[[ RECORDED INFORMATION, beginning ]]

(** * CI/CD engine: job queue, cache manager and orchestrator

    A shallow embedding of [job-queue.ts], [cache-manager.ts],
    [state-manager.ts] and [orchestrator.ts] of the
    [ci-cd-engine] example, with the properties of its design document stated
    and settled against the embedding.

    Conventions of the embedding.
    - JavaScript numbers that the code uses as integers (priorities, clock
      readings in milliseconds, counters, exit codes) are [Z]; [NaN] is
      [None] in an [option Z].
    - Strings are [string], read as sequences of bytes.
    - A Workers KV namespace is a finite map from key strings to the decoded
      JSON values the code stores; [kv.list] returns every key with the
      prefix, in the lexicographic order of the keys.
    - [Date.now()] is an explicit argument ([now]) of the queue operations and
      a field of the world the orchestrator runs in. *)

From Stdlib Require Import Ascii String.
From stdpp Require Import gmap strings list fin_maps sorting pretty.

Open Scope string_scope.
Open Scope Z_scope.

(** * Part I: the embedding *)

(** ** JavaScript primitives used by the sources *)

Module JS.

(** Truthiness of an optional number: [undefined], [0] are falsy. *)
Definition truthy (x : option Z) : bool :=
  match x with
  | Some v => negb (v =? 0)
  | None => false
  end.

Definition dec_digit (c : ascii) : option Z := Z.of_nat <$> Ascii.is_nat c.

Definition hex_digit (c : ascii) : option Z :=
  match c with
  | "a" | "A" => Some 10 | "b" | "B" => Some 11 | "c" | "C" => Some 12
  | "d" | "D" => Some 13 | "e" | "E" => Some 14 | "f" | "F" => Some 15
  | _ => dec_digit c
  end%char.

Fixpoint trimStart (s : string) : string :=
  match s with
  | String c s' => if Ascii.is_space c then trimStart s' else s
  | "" => ""
  end.

Definition trimEnd (s : string) : string :=
  String.rev (trimStart (String.rev s)).

Definition trim (s : string) : string := trimEnd (trimStart s).

(** The longest prefix of digits of [s], read in the given radix; [acc] is
    [None] until a first digit has been read. *)
Fixpoint parse_digits (radix : Z) (digit : ascii → option Z)
    (acc : option Z) (s : string) : option Z :=
  match s with
  | String c s' =>
      match digit c with
      | Some d => parse_digits radix digit (Some (radix * default 0 acc + d)) s'
      | None => acc
      end
  | "" => acc
  end.

(** [parseInt(s)] with no radix argument: leading white space, an optional
    sign, an optional [0x] prefix, then the longest run of digits; [NaN]
    when there is none. *)
Definition parseInt (s : string) : option Z :=
  let s1 := trimStart s in
  let '(sign, s2) :=
    match s1 with
    | String "-" r => (-1, r)
    | String "+" r => (1, r)
    | _ => (1, s1)
    end in
  let magnitude :=
    match s2 with
    | String "0" (String "x" r) | String "0" (String "X" r) =>
        parse_digits 16 hex_digit None r
    | _ => parse_digits 10 dec_digit None s2
    end in
  Z.mul sign <$> magnitude.

(** [parseInt(x)] where [x] may be [undefined]: the argument is converted
    to the string ["undefined"], which has no digits. *)
Definition parseInt_opt (x : option string) : option Z :=
  match x with
  | Some s => parseInt s
  | None => parseInt "undefined"
  end.

(** Subtraction of numbers; [NaN] is absorbing. *)
Definition sub (x y : option Z) : option Z :=
  match x, y with
  | Some a, Some b => Some (a - b)
  | _, _ => None
  end.

(** [s.split(sep)] for a one-character separator. *)
Fixpoint split (sep : ascii) (s : string) : list string :=
  match s with
  | "" => [""]
  | String c s' =>
      if Ascii.eqb c sep then "" :: split sep s'
      else match split sep s' with
           | h :: t => String c h :: t
           | [] => [String c ""]
           end
  end.

(** [parts.join(sep)]. *)
Fixpoint join (sep : string) (parts : list string) : string :=
  match parts with
  | [] => ""
  | [p] => p
  | p :: rest => p +:+ sep +:+ join sep rest
  end.

Fixpoint startsWith (s pre : string) {struct pre} : bool :=
  match pre with
  | "" => true
  | String a pre' =>
      match s with
      | String b s' => Ascii.eqb a b && startsWith s' pre'
      | "" => false
      end
  end.

Definition endsWith (s suf : string) : bool :=
  startsWith (String.rev s) (String.rev suf).

(** [s.slice(0, n)]. *)
Fixpoint take (n : nat) (s : string) : string :=
  match n, s with
  | S n', String c s' => String c (take n' s')
  | _, _ => ""
  end.

(** The value a comparator hands to [Array.prototype.sort]: [NaN] counts
    as [0]. *)
Definition sort_verdict (v : option Z) : Z := default 0 v.

Section Sort.
Context {A : Type} (cmp : A → A → option Z).

(** [x] stood before every element of the sorted list [l]; it stays in
    front of the elements it does not compare greater than. *)
Fixpoint sort_insert (x : A) (l : list A) : list A :=
  match l with
  | [] => [x]
  | y :: l' =>
      if sort_verdict (cmp x y) <=? 0 then x :: y :: l'
      else y :: sort_insert x l'
  end.

(** [arr.sort(cmp)]: a stable sort (ECMAScript 2019). For a comparator
    that is a consistent ordering every stable sort returns this list. *)
Definition sort (l : list A) : list A := foldr sort_insert [] l.
End Sort.
(** * Anqueue: a shallow embedding of the task queue and its dispatch code

    The development follows the TypeScript sources of the repository:

    - [JS]            values, truthiness, [typeof], thrown values and the
                      completion monad used for code that mutates state and
                      may throw;
    - [Util]          [hasProperty] of [src/lib/util.ts];
    - [QueueTask]     the task class of [src/task.ts];
    - [TaskExecutor]  the executor base class of [src/task-executor.ts];
    - [Adapter]       [PrismaAdapter.upsert] of [src/database-adapter.ts] and
                      [safeUpsert] of [src/lib/db.ts];
    - [WorkerScript]  the child-side runtime ([withWorkerCapacity],
                      [processTasks]);
    - [Manager]       the parent-side worker handle and [WorkerManager];
    - [Queue]         the in-memory stack of the facade ([remove] and friends);
    - [Strategies]    the [single] and [batch] dispatch strategies;
    - [Scenarios]     concrete tasks, pools and queues the examples run on;
    - [Files]         [getFileParts] of [src/lib/files.ts];
    - [Registry]      the file filter and the schema sanitisation of
                      [src/task-registry.ts];
    - [Facade]        [runTasks] and its choice of a strategy;
    - [Extensions]    [changeFileExtensions] of [src/lib/files.ts];
    - [Notions]       predicates the properties are stated with;
    - [MoreScenarios] further concrete inputs.

    JavaScript numbers are modelled by [Z] (the code only counts and compares
    integers), dates by their epoch time in [Z], strings by [string]. *)

From Stdlib Require Import ZArith List Bool Ascii String Lia DecimalString.
From Stdlib Require Import Sorted Permutation.
From stdpp Require Import base strings gmap.

Set Warnings "-register-all".

Import ListNotations.
Local Open Scope string_scope.
Local Open Scope Z_scope.
Local Open Scope list_scope.

(* ===================================================================== *)
(** ** JavaScript values and completions *)
(* ===================================================================== *)

Module JS.

(** The fragment of JavaScript values the queue inspects. A function is
    kept by its source text, which is all [toString] can observe. *)
Inductive Value : Type :=
| VUndefined
| VNull
| VBool (b : bool)
| VNum (n : Z)
| VStr (s : string)
| VFun (src : string)
| VObj (props : list (string * Value)).

(** [typeof v] *)
Inductive TypeString : Type :=
| TBigint | TBoolean | TString | TFunction | TNumber | TObject | TSymbol
| TUndefined.

Definition TypeString_eqb (a b : TypeString) : bool :=
  match a, b with
  | TBigint, TBigint | TBoolean, TBoolean | TString, TString
  | TFunction, TFunction | TNumber, TNumber | TObject, TObject
  | TSymbol, TSymbol | TUndefined, TUndefined => true
  | _, _ => false
  end.

Definition typeof (v : Value) : TypeString :=
  match v with
  | VUndefined => TUndefined
  | VNull => TObject
  | VBool _ => TBoolean
  | VNum _ => TNumber
  | VStr _ => TString
  | VFun _ => TFunction
  | VObj _ => TObject
  end.

(** [ToBoolean]: [undefined], [null], [false], [0] and the empty string are
    falsy. *)
Definition truthy (v : Value) : bool :=
  match v with
  | VUndefined | VNull => false
  | VBool b => b
  | VNum n => negb (Z.eqb n 0)
  | VStr s => negb (String.eqb s "")
  | VFun _ | VObj _ => true
  end.

(** Strict equality [===] on primitives; two object or function values are
    only equal when they are the same reference, which a value-level model
    cannot see, so they compare unequal. *)
Definition strict_eq (a b : Value) : bool :=
  match a, b with
  | VUndefined, VUndefined => true
  | VNull, VNull => true
  | VBool x, VBool y => Bool.eqb x y
  | VNum x, VNum y => Z.eqb x y
  | VStr x, VStr y => String.eqb x y
  | _, _ => false
  end.

(** Own-property lookup [o[k]] and the [in] operator on a property list. *)
Fixpoint get_prop (k : string) (props : list (string * Value)) : option Value :=
  match props with
  | [] => None
  | (k', v) :: rest => if String.eqb k k' then Some v else get_prop k rest
  end.

(** [x || d] on an optional number: absent, and [0], give the default. *)
Definition num_or (o : option Z) (d : Z) : Z :=
  match o with
  | Some n => if Z.eqb n 0 then d else n
  | None => d
  end.

(** [x || d] on an optional string: absent and [""] give the default. *)
Definition str_or (o : option string) (d : string) : string :=
  match o with
  | Some s => if String.eqb s "" then d else s
  | None => d
  end.

(** Decimal rendering of an integer inside a template literal. *)
Definition dec (z : Z) : string := NilZero.string_of_int (Z.to_int z).

(** [s.includes(pat)] *)
Fixpoint includes (s pat : string) : bool :=
  if String.prefix pat s then true
  else match s with
       | EmptyString => false
       | String _ s' => includes s' pat
       end.

(** [array.some(p)] *)
Definition some {A} (p : A -> bool) (l : list A) : bool := existsb p l.

(** A completion: the normal result of a call, or the value it threw. *)
Inductive Completion (E A : Type) : Type :=
| Return (a : A)
| Throw (e : E).
Arguments Return {E A} a.
Arguments Throw {E A} e.

(** Code that mutates a state [S] and may throw [E]: the state survives a
    throw, as it does in JavaScript. *)
Definition M (S E A : Type) : Type := S -> Completion E A * S.
(** A field of the student that is sent as null is not taken for an
    omitted one: the commit refuses it and the request fails without
    changing anything. *)
Theorem update_student_refuses_null (e : Engine) (clock : Z) (w : World)
  (student_id : Z) (u : StudentUpdate.t) :
  Engine_ok e ->
  student_exists student_id (store w) = true ->
  StudentUpdate.name u = Some None \/ StudentUpdate.email u = Some None
  \/ StudentUpdate.phone u = Some None \/ StudentUpdate.gender u = Some None ->
  exists exc, request (update_student student_id u) e clock w = (Raise exc, w).
Proof.
  intros He Hex Hnull. rewrite update_student_run.
  apply student_exists_in in Hex. destruct Hex as [s0 [Hs0 Hid0]].
  destruct (engine_first_some e He _
              (filter (fun s => Student.id s =? student_id) (students (store w))) s0)
    as [student Hstudent].
  { apply filter_In. split; [exact Hs0 | now apply Z.eqb_eq]. }
  rewrite Hstudent.
  assert (Hin : exists col, In (col, None) (dict_exclude_unset u)).
  { unfold dict_exclude_unset.
    destruct Hnull as [H | [H | [H | H]]]; rewrite H.
    - exists Col_name. now left.
    - exists Col_email. apply in_or_app. right. now left.
    - exists Col_phone. apply in_or_app. right. apply in_or_app. right. now left.
    - exists Col_gender. do 3 (apply in_or_app; right). now left. }
  destruct Hin as [col Hcol].
  destruct (flush_raises_on_null (Student.id student) col
              (update_statements e (store w) student_id u student) (store w))
    as [exc Hexc].
  { unfold update_statements. apply in_or_app. left.
    apply (in_map (Set_student (Student.id student)) _ _ Hcol). }
  rewrite Hexc. now exists exc.
Qed.
(** * Elkano NI 43-101 platform: the extraction post-processing pipeline

    A shallow embedding of the deterministic part of the application:
    - [lib/types.ts]: [computeStatus], [computeIndInfRatio],
      [computeResourceConfidence], [transformClaudeResponseToExtraction];
    - [lib/claude.ts]: [extractFromPdf], [extractFromPdfText],
      [parseClaudeResponse], [validateExtractionResponse];
    - [app/api/extract/route.ts]: the [POST] handler;
    - [lib/supabase.ts] with [supabase/schema.sql]: the persistence helpers
      under the row-level-security policies of the [extractions] table.

    Conventions of the embedding.
    - A JavaScript [number] is an exact rational ([Qc]); [NaN], the
      infinities and the rounding of binary floating point are outside the
      model.
    - A JavaScript string is a [string]; one character stands for one code
      unit, so [String.length] is the [length] property.
    - [null] and [undefined] in a field of type [T | null] are both [None].
    - A thrown exception is a value of type [exn]; an [async] function is
      its sequential reading, a computation in the monad [M] below. *)

From Stdlib Require Import Ascii String QArith Qcanon.
From stdpp Require Import base numbers option list strings gmap sorting.
Lemma step_passes_base_through_witness :
  step (example_super_step 1000) (example_env slow_vehicles 10 499) None
  = example_super_step 1000 (example_env slow_vehicles 10 499) None.
Proof.
  apply (proj2 (proj2 (proj2
           (step_passes_base_through unit (example_super_step 1000)
              (example_env slow_vehicles 10 499) None)))).
  right. left. vm_compute. discriminate.
Defined.

(** ** Observed vehicles *)

Lemma additional_command_fold (e : Env) (rl_ids : list veh_id) :
  forall observed,
    fold_left
      (fun observed rl_id =>
         let lead_id := get_leader (k e) rl_id in
         if truthy lead_id then observed ++ [the_id lead_id] else observed)
      rl_ids observed
    = observed
      ++ map the_id (filter truthy (map (get_leader (k e)) rl_ids)).
Proof.
  induction rl_ids as [|r rest IH]; intros observed; simpl.
  - now rewrite app_nil_r.
  - rewrite IH. destruct (truthy (get_leader (k e) r)); simpl.
    + now rewrite <- app_assoc.
    + reflexivity.
Qed.

(** X13.  [additional_command] marks as observed exactly the leaders of the live
    controllable vehicles, of all of them and not only of the selected
    eight, skipping a leader that is [None] or [""]; it makes at most one
    call per controllable vehicle. *)
Theorem additional_command_observes_leaders (e : Env) :
  (forall lead,
      In lead (additional_command e) <->
      lead <> ""%string /\
      exists rl_id,
        In rl_id (get_rl_ids (k e)) /\ get_leader (k e) rl_id = Some lead) /\
  (length (additional_command e) <= length (get_rl_ids (k e)))%nat.
Proof.
  unfold additional_command. rewrite additional_command_fold. simpl app.
  split.
  - intros lead. rewrite in_map_iff. split.
    + intros (o & Hid & Hin). apply filter_In in Hin.
      destruct Hin as [Hin Htruthy]. apply in_map_iff in Hin.
      destruct Hin as (rl_id & Hlead & Hrl).
      destruct o as [s|]; [|discriminate]. simpl in Hid, Htruthy. subst s.
      split.
      * apply negb_true_iff in Htruthy. now apply String.eqb_neq.
      * exists rl_id. split; assumption.
    + intros (Hne & rl_id & Hrl & Hlead).
      exists (Some lead). split; [reflexivity|].
      apply filter_In. split.
      * apply in_map_iff. exists rl_id. split; assumption.
      * simpl. apply negb_true_iff. now apply String.eqb_neq.
  - rewrite length_map.
    eapply Nat.le_trans; [apply filter_length_le|].
    now rewrite length_map.
Qed.

(** ** Per-lane state: shape and padding *)

Lemma pad_nth_error (f : Q -> Q) (l : list Q) (c : Q) (d j : nat) :
  (length l <= j < length l + d)%nat ->
  nth_error (map f (l ++ repeat c d)) j = Some (f c).
Proof.
  intros Hj. rewrite nth_error_map, nth_error_app2 by lia.
  rewrite nth_error_repeat by lia. reflexivity.
Qed.

(** With fewer than [MAX_LANES] lanes reported, [state_util] pads each of
    its six blocks to [MAX_LANES] entries. *)
Lemma state_util_padded (e : Env) (veh : LaneKernel) (rl_id : veh_id)
  (n : nat) :
  reports_lanes veh rl_id n ->
  (n < MAX_LANES)%nat ->
  let pad l := l ++ repeat (-1) (MAX_LANES - n) in
  state_util e veh rl_id
  = map (fun x => x / 1000) (pad (get_lane_headways veh rl_id))
    ++ map (fun x => x / 1000) (pad (get_lane_tailways veh rl_id))
    ++ map (fun x => x / 100) (pad (get_lane_leaders_speed veh rl_id))
    ++ map (fun x => x / 100) (pad (get_lane_followers_speed veh rl_id))
    ++ pad (map (rl_flag (get_rl_ids (k e))) (get_lane_leaders veh rl_id))
    ++ pad (map (rl_flag (get_rl_ids (k e))) (get_lane_followers veh rl_id)).
Proof.
  intros (_ & _ & _ & _ & Hlead & _) Hn pad.
  unfold state_util. rewrite length_map, Hlead.
  assert (Hdiff : (0 <? Z.of_nat MAX_LANES - Z.of_nat n)%Z = true)
    by (apply Z.ltb_lt; lia).
  rewrite Hdiff.
  replace (Z.to_nat (Z.of_nat MAX_LANES - Z.of_nat n))
    with (MAX_LANES - n)%nat by lia.
  reflexivity.
Qed.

[[ RECORDED INFORMATION, end ]]

TASK TO CARRY OUT
Please count how many lines in the preceding records hold the word "stated", then give only that number.

OUTPUT
2